Required action - Copy out exactly the lines below that run from the one holding "intros [Hs Hg]." to the one holding "cbn [app]. unfold", keeping both of those lines and no others.

Data for processing -
Lemma existsb_fmap {A B} (f : B → bool) (g : A → B) l : List.existsb f (g <$> l) = List.existsb (f ∘ g) l.
Proof. induction l as [|x l IH]; [done|]. cbn. by rewrite <- IH. Qed.

Lemma existsb_ext {A} (f g : A → bool) l : (∀ x, f x = g x) → List.existsb f l = List.existsb g l.
Proof. intros H. induction l as [|x l IH]; [done|]. cbn. by rewrite H, IH. Qed.

Lemma covers_normal c serial id : covers (normal_ca c) serial id = covers c serial id.
Proof.
  unfold covers, normal_ca. cbn [serials serial_ranges serial_bitmaps key_ids].
  rewrite (existsb_equiv _ (sort_u64 _) (serials c)) by apply sort_equiv.
  rewrite (existsb_equiv _ (sort_ranges _) (serial_ranges c)) by apply sort_equiv.
  rewrite (existsb_equiv _ (sort_bytes _) (key_ids c)) by apply sort_equiv.
  rewrite existsb_fmap. rewrite (existsb_ext _ (λ b, (b.1 <=? serial) && bit_is_set b.2 (serial - b.1))); [done|].
  intros [o m]. cbn. destruct (Z.leb_spec o serial); [|done]. cbn. by rewrite !bit_is_set_testbit, mpint_body_value by lia.
Qed.

Lemma is_nil_equiv {A} (a b : list A) : list_equiv a b → is_nil a = is_nil b.
Proof.
  intros H. destruct a as [|x a], b as [|y b]; [done| | |done]; exfalso.
  - specialize (H y). set_solver.
  - specialize (H x). set_solver.
Qed.

Lemma normal_same `{HostHash, PureCrypto} k : krl_same (normal k) k.
Proof.
  split; intros.
  - unfold is_revoked_key, normal. cbn [explicit_keys fp_sha1 fp_sha256].
    by rewrite !(is_nil_equiv (sort_bytes _) _ (sort_equiv _ _)), !(existsb_equiv _ (sort_bytes _) _ (sort_equiv _ _)).
  - unfold is_revoked_cert, normal. cbn [cert_revocations]. rewrite existsb_fmap. apply existsb_ext.
    intros c. cbn. by rewrite covers_normal.
Qed.

(** ** A list that is written is read back *)

Inductive sub := SubSerials (l : list Z) | SubRange (r : Z * Z) | SubBitmap (b : Z * bytes) | SubIds (l : list bytes).

Definition tagged (tag : Z) (body : bytes) : bytes := byte_of_Z tag :: str_enc body.

Definition sub_tag (s : sub) : Z :=
  match s with
  | SubSerials _ => CERT_SERIAL_LIST | SubRange _ => CERT_SERIAL_RANGE | SubBitmap _ => CERT_SERIAL_BITMAP
  | SubIds _ => CERT_KEY_ID
  end.
Definition sub_body (s : sub) : bytes :=
  match s with
  | SubSerials l => concat (be_bytes 8 <$> l)
  | SubRange r => be_bytes 8 r.1 ++ be_bytes 8 r.2
  | SubBitmap b => be_bytes 8 b.1 ++ str_enc (mpint_body b.2)
  | SubIds l => concat (str_enc <$> l)
  end.
Definition sub_enc (s : sub) : bytes := tagged (sub_tag s) (sub_body s).

Definition sub_upd (rev : CaRevocation) (s : sub) : CaRevocation :=
  match s with
  | SubSerials l => rev <| serials := serials rev ++ l |>
  | SubRange r => rev <| serial_ranges := serial_ranges rev ++ [r] |>
  | SubBitmap b => rev <| serial_bitmaps := serial_bitmaps rev ++ [(b.1, mpint_body b.2)] |>
  | SubIds l => rev <| key_ids := key_ids rev ++ l |>
  end.

Definition sub_good (s : sub) : Prop :=
  is_u32 (len (sub_body s)) ∧
  match s with
  | SubSerials l => Forall is_u64 l
  | SubRange r => is_u64 r.1 ∧ is_u64 r.2
  | SubBitmap b => is_u64 b.1 ∧ len (mpint_body b.2) ≤ MAX_BITMAP_BYTES
  | SubIds l => Forall (λ id, utf8_valid id = true) l
  end.

(** The blocks [write_ca] writes for a CA. *)
Definition subs_of (c : CaRevocation) : list sub :=
  (if is_nil (sort_u64 (serials c)) then [] else [SubSerials (sort_u64 (serials c))])
  ++ (SubRange <$> sort_ranges (serial_ranges c)) ++ (SubBitmap <$> serial_bitmaps c)
  ++ (if is_nil (key_ids c) then [] else [SubIds (sort_bytes (key_ids c))]).

Lemma write_section_buf tag body w : w_buf (write_section tag body w) = w_buf w ++ tagged tag body.
Proof. unfold write_section, tagged. rewrite write_string_buf. unfold write_u8. cbn [w_buf]. by rewrite <- app_assoc. Qed.

Lemma concat_app_fmap {A} (f : A → bytes) a b : concat (f <$> (a ++ b)) = concat (f <$> a) ++ concat (f <$> b).
Proof. by rewrite fmap_app, concat_app. Qed.

Lemma len_concat_elem {A} (f : A → bytes) x l : x ∈ l → len (f x) ≤ len (concat (f <$> l)).
Proof.
  induction 1 as [x l|x y l _ IH]; cbn [fmap list_fmap concat]; rewrite len_app.
  - pose proof (len_nonneg (concat (f <$> l))). lia.
  - pose proof (len_nonneg (f y)). lia.
Qed.

Definition ca_body (c : CaRevocation) : bytes :=
  str_enc (ca_key_blob c) ++ str_enc [] ++ concat (sub_enc <$> subs_of c).

Lemma write_ca_buf c w :
  Forall (λ b, len b.2 < U32_MAX) (serial_bitmaps c) →
  w_buf (write_ca c w) = w_buf w ++ tagged SECTION_CERTIFICATES (ca_body c).
Proof.
  intros Hb. unfold write_ca. rewrite write_section_buf. do 2 f_equal. unfold into_vec, ca_body, subs_of.
  rewrite !concat_app_fmap.
  set (b0 := write_string [] (write_string (ca_key_blob c) writer_new)).
  assert (E0 : w_buf b0 = str_enc (ca_key_blob c) ++ str_enc []) by (unfold b0; by rewrite !write_string_buf).
  set (b1 := if is_nil (sort_u64 (serials c)) then b0 else _).
  assert (E1 : w_buf b1 = w_buf b0 ++ concat (sub_enc <$> if is_nil (sort_u64 (serials c)) then [] else [SubSerials (sort_u64 (serials c))])).
  { unfold b1. destruct (is_nil _); [by rewrite app_nil_r|]. rewrite write_section_buf.
    rewrite (write_each_buf _ (be_bytes 8)) by done. cbn [fmap list_fmap concat]. by rewrite app_nil_r. }
  set (b2 := write_each _ (sort_ranges (serial_ranges c)) b1).
  assert (E2 : w_buf b2 = w_buf b1 ++ concat (sub_enc <$> (SubRange <$> sort_ranges (serial_ranges c)))).
  { unfold b2. rewrite <- list_fmap_compose. apply write_each_buf. intros r w'. rewrite write_section_buf. done. }
  assert (E3 : ∀ b, w_buf (write_each (λ b, write_section CERT_SERIAL_BITMAP
      (w_buf (write_mpint b.2 (write_u64 b.1 writer_new)))) (serial_bitmaps c) b) =
    w_buf b ++ concat (sub_enc <$> (SubBitmap <$> serial_bitmaps c))).
  { clear -Hb. intros b. revert b. induction Hb as [|x l Hx _ IH]; intros b; [by rewrite app_nil_r|].
    cbn [write_each fold_left fmap list_fmap concat]. unfold write_each in IH.
    rewrite IH, write_section_buf, write_mpint_buf by done. by rewrite <- app_assoc. }
  destruct (is_nil (key_ids c)); [by rewrite E3, E2, E1, E0, app_nil_r, <- !app_assoc|].
  rewrite write_section_buf, E3, E2, E1, E0, (write_each_buf _ str_enc) by (intros; apply write_string_buf).
  cbn [fmap list_fmap concat]. by rewrite app_nil_r, <- !app_assoc.
Qed.

(** *** Subsections *)

Lemma reader_new_done l : reader_new l = reader_at [] (l ++ []).
Proof. by rewrite app_nil_r. Qed.

Lemma fits_u32 l : is_u32 (len l) → fits_mem l.
Proof. unfold fits_mem. width_lia. Qed.

Lemma end_empty pre : reader_is_empty (reader_at pre []) = true.
Proof. unfold reader_is_empty. by rewrite remaining_at. Qed.

Lemma read_u64_list l acc :
  Forall is_u64 l → is_u32 (len (concat (be_bytes 8 <$> l))) →
  read_list read_u64 (reader_new (concat (be_bytes 8 <$> l))) acc = Ok (acc ++ l).
Proof.
  intros Hl Hs. rewrite reader_new_at. apply (read_list_at read_u64 (be_bytes 8) is_u64); try done.
  - intros a pre post Ha Hm. by apply read_u64_at.
  - by apply fits_u32.
Qed.

Lemma len_parts_u32 {A} (f : A → bytes) l x : is_u32 (len (concat (f <$> l))) → x ∈ l → is_u32 (len (f x)).
Proof. intros Hs Hx. pose proof (len_concat_elem f x l Hx). pose proof (len_nonneg (f x)). width_lia. Qed.

Lemma read_string_list l acc :
  is_u32 (len (concat (str_enc <$> l))) →
  read_list read_string (reader_new (concat (str_enc <$> l))) acc = Ok (acc ++ l).
Proof.
  intros Hs. rewrite reader_new_at. apply (read_list_at read_string str_enc (λ s, is_u32 (len s))); try done.
  - intros. by apply read_string_enc.
  - apply list.Forall_forall. intros s Hx. pose proof (len_parts_u32 _ _ _ Hs Hx) as H. autorewrite with lens in H.
    pose proof (len_nonneg s). width_lia.
  - by apply fits_u32.
Qed.

Lemma read_checked_list (f : Reader → result (bytes * Reader)) (P : bytes → Prop) l acc :
  (∀ r s r', f r = Ok (s, r') → read_string r = Ok (s, r')) →
  (∀ r s r', read_string r = Ok (s, r') → P s → f r = Ok (s, r')) →
  Forall P l → is_u32 (len (concat (str_enc <$> l))) →
  read_list f (reader_new (concat (str_enc <$> l))) acc = Ok (acc ++ l).
Proof.
  intros Hf1 Hf2 Hl Hs. rewrite reader_new_at. apply (read_list_at f str_enc (λ s, P s ∧ is_u32 (len s))).
  - intros r a r' H%Hf1. by apply read_string_advances in H.
  - intros. apply str_enc_nonempty.
  - intros a pre post [Ha Hu] Hm. apply Hf2; [by apply read_string_enc|done].
  - apply list.Forall_forall. intros s Hx. pose proof (len_parts_u32 _ _ _ Hs Hx) as H. autorewrite with lens in H.
    pose proof (len_nonneg s). split; [by apply (proj1 (list.Forall_forall _ _) Hl)|width_lia].
  - by apply fits_u32.
Qed.

Lemma read_key_id_list l acc :
  Forall (λ id, utf8_valid id = true) l → is_u32 (len (concat (str_enc <$> l))) →
  read_list read_key_id (reader_new (concat (str_enc <$> l))) acc = Ok (acc ++ l).
Proof.
  apply read_checked_list; unfold read_key_id; intros r s r'.
  - destruct (read_string r) as [[id r1]|]; [|done]. unfold from_utf8. by destruct (utf8_valid id); [intros [= -> ->]|].
  - intros -> H. by rewrite (from_utf8_ok _ _ H).
Qed.

Lemma read_hash_list n l acc :
  Forall (λ h, len h = n) l → is_u32 (len (concat (str_enc <$> l))) →
  parse_hash_list n (concat (str_enc <$> l)) acc = Ok (acc ++ l).
Proof.
  apply read_checked_list; unfold read_hash; intros r s r'.
  - destruct (read_string r) as [[h r1]|]; [|done]. by destruct (len h =? n); [intros [= -> ->]|].
  - intros -> <-. by rewrite Z.eqb_refl.
Qed.

Lemma parse_sub s rev : sub_good s → parse_cert_subsection (sub_tag s) (sub_body s) rev = Ok (sub_upd rev s).
Proof.
  intros [Hs Hg]. unfold parse_cert_subsection. destruct s as [l|[lo hi]|[o m]|l]; cbn [sub_tag sub_body sub_upd fst snd] in *.
  - cbn [Z.eqb Pos.eqb CERT_SERIAL_LIST]. by rewrite read_u64_list.
  - destruct Hg. cbn [Z.eqb Pos.eqb CERT_SERIAL_LIST CERT_SERIAL_RANGE].
    pose proof (fits_u32 _ Hs) as Hm. rewrite reader_new_done, <- app_assoc. rewrite read_u64_at by (done || by rewrite app_nil_r).
    cbn [app]. rewrite read_u64_at by (done || by rewrite app_nil_r). by rewrite end_empty.
  - destruct Hg as [Ho Hl]. cbn [Z.eqb Pos.eqb CERT_SERIAL_LIST CERT_SERIAL_RANGE CERT_SERIAL_BITMAP].
    pose proof (fits_u32 _ Hs) as Hm. rewrite reader_new_done, <- app_assoc. rewrite read_u64_at by (done || by rewrite app_nil_r).
    cbn [app]. unfold read_mpint. autorewrite with lens in Hs. pose proof (len_nonneg (mpint_body m)).
    rewrite read_string_enc by (width_lia || by rewrite app_nil_r).
    rewrite (proj2 (Z.ltb_ge _ _)), end_empty by lia. done.
  - cbn [Z.eqb Pos.eqb CERT_SERIAL_LIST CERT_SERIAL_RANGE CERT_SERIAL_BITMAP CERT_KEY_ID]. by rewrite read_key_id_list.
Qed.

Lemma tagged_nonempty tag body : tagged tag body ≠ [].
Proof. done. Qed.

Lemma read_tagged tag body pre post :
  is_u8 tag → is_u32 (len body) → fits_mem (pre ++ tagged tag body ++ post) →
  ∃ r, read_u8 (reader_at pre (tagged tag body ++ post)) = Ok (tag, r) ∧
       read_string r = Ok (body, reader_at (pre ++ tagged tag body) post).
Proof.
  intros Ht Hb Hm. eexists. unfold tagged in *. cbn [app] in *. split; [by apply read_u8_at|].
  rewrite read_string_enc; [by rewrite <- app_assoc|done|]. by rewrite <- app_assoc.
Qed.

Written reply -
  intros [Hs Hg]. unfold parse_cert_subsection. destruct s as [l|[lo hi]|[o m]|l]; cbn [sub_tag sub_body sub_upd fst snd] in *.
  - cbn [Z.eqb Pos.eqb CERT_SERIAL_LIST]. by rewrite read_u64_list.
  - destruct Hg. cbn [Z.eqb Pos.eqb CERT_SERIAL_LIST CERT_SERIAL_RANGE].
    pose proof (fits_u32 _ Hs) as Hm. rewrite reader_new_done, <- app_assoc. rewrite read_u64_at by (done || by rewrite app_nil_r).
    cbn [app]. rewrite read_u64_at by (done || by rewrite app_nil_r). by rewrite end_empty.
  - destruct Hg as [Ho Hl]. cbn [Z.eqb Pos.eqb CERT_SERIAL_LIST CERT_SERIAL_RANGE CERT_SERIAL_BITMAP].
    pose proof (fits_u32 _ Hs) as Hm. rewrite reader_new_done, <- app_assoc. rewrite read_u64_at by (done || by rewrite app_nil_r).
    cbn [app]. unfold read_mpint. autorewrite with lens in Hs. pose proof (len_nonneg (mpint_body m)).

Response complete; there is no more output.